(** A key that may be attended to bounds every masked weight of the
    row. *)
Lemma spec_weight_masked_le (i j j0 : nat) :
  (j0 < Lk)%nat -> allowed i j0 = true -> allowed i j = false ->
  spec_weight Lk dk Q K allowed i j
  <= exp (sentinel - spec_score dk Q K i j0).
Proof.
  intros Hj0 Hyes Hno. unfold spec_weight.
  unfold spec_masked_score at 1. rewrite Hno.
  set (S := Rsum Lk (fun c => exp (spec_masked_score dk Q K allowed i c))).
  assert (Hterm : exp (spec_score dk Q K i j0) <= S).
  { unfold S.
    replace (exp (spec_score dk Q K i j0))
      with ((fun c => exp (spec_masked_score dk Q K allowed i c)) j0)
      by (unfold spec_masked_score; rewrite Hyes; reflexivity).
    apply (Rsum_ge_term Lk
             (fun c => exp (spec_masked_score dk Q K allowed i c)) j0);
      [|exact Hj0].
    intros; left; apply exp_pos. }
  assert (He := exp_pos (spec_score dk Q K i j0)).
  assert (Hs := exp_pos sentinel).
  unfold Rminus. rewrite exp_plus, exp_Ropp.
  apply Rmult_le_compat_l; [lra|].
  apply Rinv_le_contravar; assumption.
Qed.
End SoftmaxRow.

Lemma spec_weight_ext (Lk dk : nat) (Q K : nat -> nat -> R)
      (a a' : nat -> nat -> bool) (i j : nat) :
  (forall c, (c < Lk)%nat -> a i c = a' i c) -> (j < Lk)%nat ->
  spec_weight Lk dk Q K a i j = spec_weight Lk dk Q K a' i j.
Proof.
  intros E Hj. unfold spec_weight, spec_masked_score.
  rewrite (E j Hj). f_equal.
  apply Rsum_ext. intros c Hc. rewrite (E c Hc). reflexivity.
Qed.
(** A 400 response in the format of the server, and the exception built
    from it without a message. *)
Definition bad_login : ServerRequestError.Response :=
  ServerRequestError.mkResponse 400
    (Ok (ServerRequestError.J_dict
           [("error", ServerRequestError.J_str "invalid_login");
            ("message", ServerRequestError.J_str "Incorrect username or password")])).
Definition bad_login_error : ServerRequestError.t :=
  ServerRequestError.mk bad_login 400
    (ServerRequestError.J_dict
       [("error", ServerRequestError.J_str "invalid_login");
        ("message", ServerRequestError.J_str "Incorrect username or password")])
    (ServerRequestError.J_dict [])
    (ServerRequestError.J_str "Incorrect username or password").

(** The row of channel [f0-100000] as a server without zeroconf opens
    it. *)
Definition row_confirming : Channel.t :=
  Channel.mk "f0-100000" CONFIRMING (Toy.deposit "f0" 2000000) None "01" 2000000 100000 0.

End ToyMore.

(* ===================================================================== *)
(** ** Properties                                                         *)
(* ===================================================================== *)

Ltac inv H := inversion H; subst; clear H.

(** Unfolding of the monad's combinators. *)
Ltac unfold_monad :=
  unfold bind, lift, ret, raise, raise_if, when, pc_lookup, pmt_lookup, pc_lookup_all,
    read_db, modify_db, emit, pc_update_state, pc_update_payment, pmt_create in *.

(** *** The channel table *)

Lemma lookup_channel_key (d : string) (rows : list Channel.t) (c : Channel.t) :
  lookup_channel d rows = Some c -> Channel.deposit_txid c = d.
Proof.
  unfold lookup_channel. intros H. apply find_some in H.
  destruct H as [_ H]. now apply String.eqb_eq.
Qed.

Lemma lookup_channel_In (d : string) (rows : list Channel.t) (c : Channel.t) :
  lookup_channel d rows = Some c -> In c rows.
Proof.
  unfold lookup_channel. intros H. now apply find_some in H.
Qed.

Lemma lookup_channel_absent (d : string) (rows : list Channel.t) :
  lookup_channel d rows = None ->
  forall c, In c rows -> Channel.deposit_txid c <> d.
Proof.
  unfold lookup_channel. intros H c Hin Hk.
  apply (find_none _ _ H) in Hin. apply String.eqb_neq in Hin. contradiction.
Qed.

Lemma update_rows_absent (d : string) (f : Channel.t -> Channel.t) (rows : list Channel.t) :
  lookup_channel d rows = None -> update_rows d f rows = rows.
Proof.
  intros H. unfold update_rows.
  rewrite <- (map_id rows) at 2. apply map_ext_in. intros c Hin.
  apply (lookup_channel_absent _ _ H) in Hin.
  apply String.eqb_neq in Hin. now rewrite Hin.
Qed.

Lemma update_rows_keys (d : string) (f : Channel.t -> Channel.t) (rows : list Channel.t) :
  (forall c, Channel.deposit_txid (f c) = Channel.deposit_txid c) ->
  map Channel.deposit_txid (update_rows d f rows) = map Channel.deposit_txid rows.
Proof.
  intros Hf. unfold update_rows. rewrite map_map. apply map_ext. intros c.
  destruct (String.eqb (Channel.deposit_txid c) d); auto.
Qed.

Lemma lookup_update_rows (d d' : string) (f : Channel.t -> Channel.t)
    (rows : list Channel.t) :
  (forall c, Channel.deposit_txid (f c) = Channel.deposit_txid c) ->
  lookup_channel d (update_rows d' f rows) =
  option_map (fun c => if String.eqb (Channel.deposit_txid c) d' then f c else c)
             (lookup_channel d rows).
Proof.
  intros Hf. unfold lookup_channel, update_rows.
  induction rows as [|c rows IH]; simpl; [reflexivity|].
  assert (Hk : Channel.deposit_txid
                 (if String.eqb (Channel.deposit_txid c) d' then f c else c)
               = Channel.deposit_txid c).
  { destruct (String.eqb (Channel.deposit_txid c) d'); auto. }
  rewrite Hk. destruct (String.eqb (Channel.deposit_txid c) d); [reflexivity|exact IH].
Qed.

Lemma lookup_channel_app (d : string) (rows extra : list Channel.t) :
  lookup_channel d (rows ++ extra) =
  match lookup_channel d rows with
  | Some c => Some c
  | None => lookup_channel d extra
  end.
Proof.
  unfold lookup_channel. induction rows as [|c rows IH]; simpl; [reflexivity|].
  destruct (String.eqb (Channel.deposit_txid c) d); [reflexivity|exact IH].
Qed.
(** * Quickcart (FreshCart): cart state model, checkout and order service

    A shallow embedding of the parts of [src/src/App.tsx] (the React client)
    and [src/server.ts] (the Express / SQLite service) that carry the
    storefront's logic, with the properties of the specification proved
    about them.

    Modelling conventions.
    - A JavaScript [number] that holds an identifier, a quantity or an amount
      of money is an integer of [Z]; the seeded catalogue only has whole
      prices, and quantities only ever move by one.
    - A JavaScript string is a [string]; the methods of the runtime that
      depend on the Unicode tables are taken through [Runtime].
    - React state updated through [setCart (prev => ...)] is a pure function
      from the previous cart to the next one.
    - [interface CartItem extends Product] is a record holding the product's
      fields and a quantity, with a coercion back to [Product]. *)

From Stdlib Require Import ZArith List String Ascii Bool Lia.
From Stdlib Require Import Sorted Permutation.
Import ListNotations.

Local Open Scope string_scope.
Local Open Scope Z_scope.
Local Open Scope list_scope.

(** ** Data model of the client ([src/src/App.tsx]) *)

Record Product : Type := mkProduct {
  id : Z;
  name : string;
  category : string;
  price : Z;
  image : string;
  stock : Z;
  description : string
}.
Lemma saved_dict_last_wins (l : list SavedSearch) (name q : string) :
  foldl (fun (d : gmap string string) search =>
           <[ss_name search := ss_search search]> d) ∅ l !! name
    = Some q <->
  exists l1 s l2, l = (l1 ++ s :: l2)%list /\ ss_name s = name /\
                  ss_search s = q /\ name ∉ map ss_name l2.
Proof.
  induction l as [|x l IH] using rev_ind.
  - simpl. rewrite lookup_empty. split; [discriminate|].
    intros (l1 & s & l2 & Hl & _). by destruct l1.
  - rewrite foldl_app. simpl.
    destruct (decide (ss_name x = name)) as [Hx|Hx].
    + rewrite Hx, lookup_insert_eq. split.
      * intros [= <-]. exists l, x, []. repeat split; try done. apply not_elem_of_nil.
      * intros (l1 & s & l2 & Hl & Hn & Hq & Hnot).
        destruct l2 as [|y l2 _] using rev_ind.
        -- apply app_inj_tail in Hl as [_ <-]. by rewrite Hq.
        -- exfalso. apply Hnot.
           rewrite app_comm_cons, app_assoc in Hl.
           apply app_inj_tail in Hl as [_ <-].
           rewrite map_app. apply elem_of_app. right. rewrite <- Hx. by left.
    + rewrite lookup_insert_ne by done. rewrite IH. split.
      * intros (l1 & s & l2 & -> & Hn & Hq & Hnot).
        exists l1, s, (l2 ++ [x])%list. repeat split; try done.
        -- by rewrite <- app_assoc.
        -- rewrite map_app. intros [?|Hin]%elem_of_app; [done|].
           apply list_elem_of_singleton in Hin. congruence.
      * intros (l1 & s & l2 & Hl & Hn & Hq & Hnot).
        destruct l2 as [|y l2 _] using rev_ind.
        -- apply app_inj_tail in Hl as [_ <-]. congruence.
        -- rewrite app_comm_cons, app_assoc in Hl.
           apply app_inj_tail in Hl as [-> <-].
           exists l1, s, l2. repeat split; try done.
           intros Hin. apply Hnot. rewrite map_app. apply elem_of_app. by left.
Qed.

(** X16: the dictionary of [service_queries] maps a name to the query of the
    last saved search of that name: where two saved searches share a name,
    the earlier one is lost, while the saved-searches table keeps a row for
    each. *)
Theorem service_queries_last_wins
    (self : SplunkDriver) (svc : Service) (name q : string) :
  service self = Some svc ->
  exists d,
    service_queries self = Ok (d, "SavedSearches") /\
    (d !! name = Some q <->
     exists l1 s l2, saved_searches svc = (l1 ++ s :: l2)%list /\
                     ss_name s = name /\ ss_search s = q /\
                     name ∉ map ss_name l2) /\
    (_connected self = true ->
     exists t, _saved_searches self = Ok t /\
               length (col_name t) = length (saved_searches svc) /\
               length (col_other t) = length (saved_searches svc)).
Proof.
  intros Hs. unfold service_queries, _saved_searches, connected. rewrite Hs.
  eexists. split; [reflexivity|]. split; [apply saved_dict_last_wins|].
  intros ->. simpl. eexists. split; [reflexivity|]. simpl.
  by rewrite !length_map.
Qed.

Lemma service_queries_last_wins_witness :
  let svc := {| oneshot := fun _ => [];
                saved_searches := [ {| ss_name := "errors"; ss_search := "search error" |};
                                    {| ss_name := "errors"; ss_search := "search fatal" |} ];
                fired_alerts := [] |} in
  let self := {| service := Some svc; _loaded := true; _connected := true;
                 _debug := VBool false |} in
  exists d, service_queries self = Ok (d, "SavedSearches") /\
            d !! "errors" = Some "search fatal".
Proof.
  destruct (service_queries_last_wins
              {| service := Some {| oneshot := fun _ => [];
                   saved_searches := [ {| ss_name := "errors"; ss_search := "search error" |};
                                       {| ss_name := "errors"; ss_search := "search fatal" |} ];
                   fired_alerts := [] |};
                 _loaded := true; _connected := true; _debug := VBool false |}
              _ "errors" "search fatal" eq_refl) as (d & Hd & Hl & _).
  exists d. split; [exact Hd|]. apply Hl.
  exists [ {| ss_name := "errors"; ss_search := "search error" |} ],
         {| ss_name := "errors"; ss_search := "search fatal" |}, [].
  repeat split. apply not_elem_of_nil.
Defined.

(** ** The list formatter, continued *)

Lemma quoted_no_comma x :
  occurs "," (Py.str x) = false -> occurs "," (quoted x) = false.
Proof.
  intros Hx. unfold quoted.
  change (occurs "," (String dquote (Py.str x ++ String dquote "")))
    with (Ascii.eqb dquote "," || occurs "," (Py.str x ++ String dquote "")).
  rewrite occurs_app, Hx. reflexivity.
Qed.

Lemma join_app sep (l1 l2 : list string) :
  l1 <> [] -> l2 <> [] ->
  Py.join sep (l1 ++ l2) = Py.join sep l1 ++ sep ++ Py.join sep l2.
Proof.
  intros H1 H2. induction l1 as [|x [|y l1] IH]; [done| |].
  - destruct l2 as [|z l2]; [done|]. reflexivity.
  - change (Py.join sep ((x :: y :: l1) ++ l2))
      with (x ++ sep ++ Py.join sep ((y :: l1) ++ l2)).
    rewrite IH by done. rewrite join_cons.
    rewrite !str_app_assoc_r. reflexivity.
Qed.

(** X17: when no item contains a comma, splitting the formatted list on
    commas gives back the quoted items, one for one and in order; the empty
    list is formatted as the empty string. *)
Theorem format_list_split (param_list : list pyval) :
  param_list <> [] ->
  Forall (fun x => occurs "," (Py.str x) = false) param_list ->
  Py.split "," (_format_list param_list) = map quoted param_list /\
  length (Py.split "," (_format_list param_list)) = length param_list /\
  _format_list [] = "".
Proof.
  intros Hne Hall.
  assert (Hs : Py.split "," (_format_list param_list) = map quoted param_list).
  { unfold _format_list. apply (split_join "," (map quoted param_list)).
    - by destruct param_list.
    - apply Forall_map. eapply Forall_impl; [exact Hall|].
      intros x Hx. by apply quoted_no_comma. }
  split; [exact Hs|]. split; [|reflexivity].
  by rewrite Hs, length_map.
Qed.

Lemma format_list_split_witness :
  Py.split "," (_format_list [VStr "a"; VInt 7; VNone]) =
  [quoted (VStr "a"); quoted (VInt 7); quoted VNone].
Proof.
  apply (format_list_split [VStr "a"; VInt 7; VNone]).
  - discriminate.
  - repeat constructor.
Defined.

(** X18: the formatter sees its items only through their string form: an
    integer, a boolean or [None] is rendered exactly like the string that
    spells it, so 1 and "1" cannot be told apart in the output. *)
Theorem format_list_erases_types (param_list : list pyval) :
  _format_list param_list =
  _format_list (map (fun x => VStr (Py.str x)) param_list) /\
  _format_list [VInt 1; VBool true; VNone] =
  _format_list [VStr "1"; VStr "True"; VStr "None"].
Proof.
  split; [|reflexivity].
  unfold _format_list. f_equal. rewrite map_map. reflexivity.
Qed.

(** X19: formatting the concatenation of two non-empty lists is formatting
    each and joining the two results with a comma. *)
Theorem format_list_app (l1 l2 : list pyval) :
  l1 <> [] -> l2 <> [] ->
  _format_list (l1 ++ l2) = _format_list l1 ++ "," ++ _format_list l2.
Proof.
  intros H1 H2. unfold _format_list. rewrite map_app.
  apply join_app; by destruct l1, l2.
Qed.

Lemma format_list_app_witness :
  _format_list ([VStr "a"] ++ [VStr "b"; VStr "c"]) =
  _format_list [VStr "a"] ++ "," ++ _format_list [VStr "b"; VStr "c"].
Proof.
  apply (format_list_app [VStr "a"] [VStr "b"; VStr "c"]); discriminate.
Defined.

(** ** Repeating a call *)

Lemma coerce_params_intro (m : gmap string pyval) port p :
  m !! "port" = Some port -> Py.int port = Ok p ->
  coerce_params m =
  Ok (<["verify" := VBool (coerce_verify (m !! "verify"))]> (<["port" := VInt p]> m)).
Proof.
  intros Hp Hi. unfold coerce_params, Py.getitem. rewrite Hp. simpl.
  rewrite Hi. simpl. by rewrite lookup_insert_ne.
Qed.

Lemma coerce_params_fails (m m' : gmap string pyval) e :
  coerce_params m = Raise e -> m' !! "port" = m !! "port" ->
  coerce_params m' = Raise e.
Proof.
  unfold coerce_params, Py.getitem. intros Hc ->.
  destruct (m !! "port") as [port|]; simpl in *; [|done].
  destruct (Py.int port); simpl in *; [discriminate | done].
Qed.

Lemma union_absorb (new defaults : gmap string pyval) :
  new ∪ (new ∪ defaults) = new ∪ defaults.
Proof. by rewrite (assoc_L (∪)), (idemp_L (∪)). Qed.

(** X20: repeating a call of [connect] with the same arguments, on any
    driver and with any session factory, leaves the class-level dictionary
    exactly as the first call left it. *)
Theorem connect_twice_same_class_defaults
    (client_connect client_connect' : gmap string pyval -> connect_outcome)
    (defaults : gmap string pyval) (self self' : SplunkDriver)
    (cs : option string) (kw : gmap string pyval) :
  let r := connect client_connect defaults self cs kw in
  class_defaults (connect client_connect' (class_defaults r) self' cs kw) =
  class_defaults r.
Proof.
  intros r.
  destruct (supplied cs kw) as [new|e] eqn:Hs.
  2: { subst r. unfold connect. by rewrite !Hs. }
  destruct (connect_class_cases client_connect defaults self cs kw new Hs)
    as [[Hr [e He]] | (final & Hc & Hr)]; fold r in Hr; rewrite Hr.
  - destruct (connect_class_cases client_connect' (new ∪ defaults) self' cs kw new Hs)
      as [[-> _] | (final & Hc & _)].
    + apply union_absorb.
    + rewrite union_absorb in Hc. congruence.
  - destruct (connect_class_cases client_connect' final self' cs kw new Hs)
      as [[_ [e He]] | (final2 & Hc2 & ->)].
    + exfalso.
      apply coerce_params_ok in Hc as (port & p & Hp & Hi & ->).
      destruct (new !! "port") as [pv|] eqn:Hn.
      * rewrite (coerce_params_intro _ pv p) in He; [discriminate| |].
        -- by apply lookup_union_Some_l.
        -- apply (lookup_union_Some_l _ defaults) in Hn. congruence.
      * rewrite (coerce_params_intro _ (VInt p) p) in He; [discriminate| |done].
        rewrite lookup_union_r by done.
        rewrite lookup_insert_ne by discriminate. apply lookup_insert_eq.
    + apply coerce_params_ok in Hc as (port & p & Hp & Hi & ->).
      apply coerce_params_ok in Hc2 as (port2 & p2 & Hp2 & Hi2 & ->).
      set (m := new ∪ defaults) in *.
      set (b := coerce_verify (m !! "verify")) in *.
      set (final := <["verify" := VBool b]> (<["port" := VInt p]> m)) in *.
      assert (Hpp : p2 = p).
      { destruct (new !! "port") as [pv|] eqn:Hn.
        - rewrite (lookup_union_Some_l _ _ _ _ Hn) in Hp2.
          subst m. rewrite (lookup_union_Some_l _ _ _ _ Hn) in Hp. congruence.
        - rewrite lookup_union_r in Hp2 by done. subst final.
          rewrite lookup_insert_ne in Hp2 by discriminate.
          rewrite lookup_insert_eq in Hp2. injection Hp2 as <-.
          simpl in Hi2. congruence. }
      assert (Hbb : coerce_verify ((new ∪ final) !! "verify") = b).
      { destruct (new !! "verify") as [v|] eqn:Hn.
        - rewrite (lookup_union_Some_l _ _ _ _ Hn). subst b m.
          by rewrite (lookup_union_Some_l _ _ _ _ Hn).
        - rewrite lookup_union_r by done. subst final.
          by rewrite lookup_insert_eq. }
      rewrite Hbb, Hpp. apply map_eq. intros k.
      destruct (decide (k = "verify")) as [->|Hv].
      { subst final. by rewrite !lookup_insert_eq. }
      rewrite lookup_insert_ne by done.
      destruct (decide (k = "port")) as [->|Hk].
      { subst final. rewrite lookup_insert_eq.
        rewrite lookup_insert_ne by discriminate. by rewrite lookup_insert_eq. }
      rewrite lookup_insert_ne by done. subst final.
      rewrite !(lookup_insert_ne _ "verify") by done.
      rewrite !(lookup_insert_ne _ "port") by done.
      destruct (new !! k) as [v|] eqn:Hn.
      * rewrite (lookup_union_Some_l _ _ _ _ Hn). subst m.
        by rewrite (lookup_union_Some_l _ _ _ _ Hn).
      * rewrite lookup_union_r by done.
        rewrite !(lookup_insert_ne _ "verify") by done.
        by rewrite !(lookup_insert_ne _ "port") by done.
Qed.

● ● ● ● ● ● ●

> WHAT YOU HAVE TO DO:
Once you reach the line with "driver and with" in the data above, copy it and every line after it exactly, up to and including the line with "assert (Hpp : p2 = p).".

> EXERCISE RESPONSE:
    driver and with any session factory, leaves the class-level dictionary
    exactly as the first call left it. *)
Theorem connect_twice_same_class_defaults
    (client_connect client_connect' : gmap string pyval -> connect_outcome)
    (defaults : gmap string pyval) (self self' : SplunkDriver)
    (cs : option string) (kw : gmap string pyval) :
  let r := connect client_connect defaults self cs kw in
  class_defaults (connect client_connect' (class_defaults r) self' cs kw) =
  class_defaults r.
Proof.
  intros r.
  destruct (supplied cs kw) as [new|e] eqn:Hs.
  2: { subst r. unfold connect. by rewrite !Hs. }
  destruct (connect_class_cases client_connect defaults self cs kw new Hs)
    as [[Hr [e He]] | (final & Hc & Hr)]; fold r in Hr; rewrite Hr.
  - destruct (connect_class_cases client_connect' (new ∪ defaults) self' cs kw new Hs)
      as [[-> _] | (final & Hc & _)].
    + apply union_absorb.
    + rewrite union_absorb in Hc. congruence.
  - destruct (connect_class_cases client_connect' final self' cs kw new Hs)
      as [[_ [e He]] | (final2 & Hc2 & ->)].
    + exfalso.
      apply coerce_params_ok in Hc as (port & p & Hp & Hi & ->).
      destruct (new !! "port") as [pv|] eqn:Hn.
      * rewrite (coerce_params_intro _ pv p) in He; [discriminate| |].
        -- by apply lookup_union_Some_l.
        -- apply (lookup_union_Some_l _ defaults) in Hn. congruence.
      * rewrite (coerce_params_intro _ (VInt p) p) in He; [discriminate| |done].
        rewrite lookup_union_r by done.
        rewrite lookup_insert_ne by discriminate. apply lookup_insert_eq.
    + apply coerce_params_ok in Hc as (port & p & Hp & Hi & ->).
      apply coerce_params_ok in Hc2 as (port2 & p2 & Hp2 & Hi2 & ->).
      set (m := new ∪ defaults) in *.
      set (b := coerce_verify (m !! "verify")) in *.
      set (final := <["verify" := VBool b]> (<["port" := VInt p]> m)) in *.
      assert (Hpp : p2 = p).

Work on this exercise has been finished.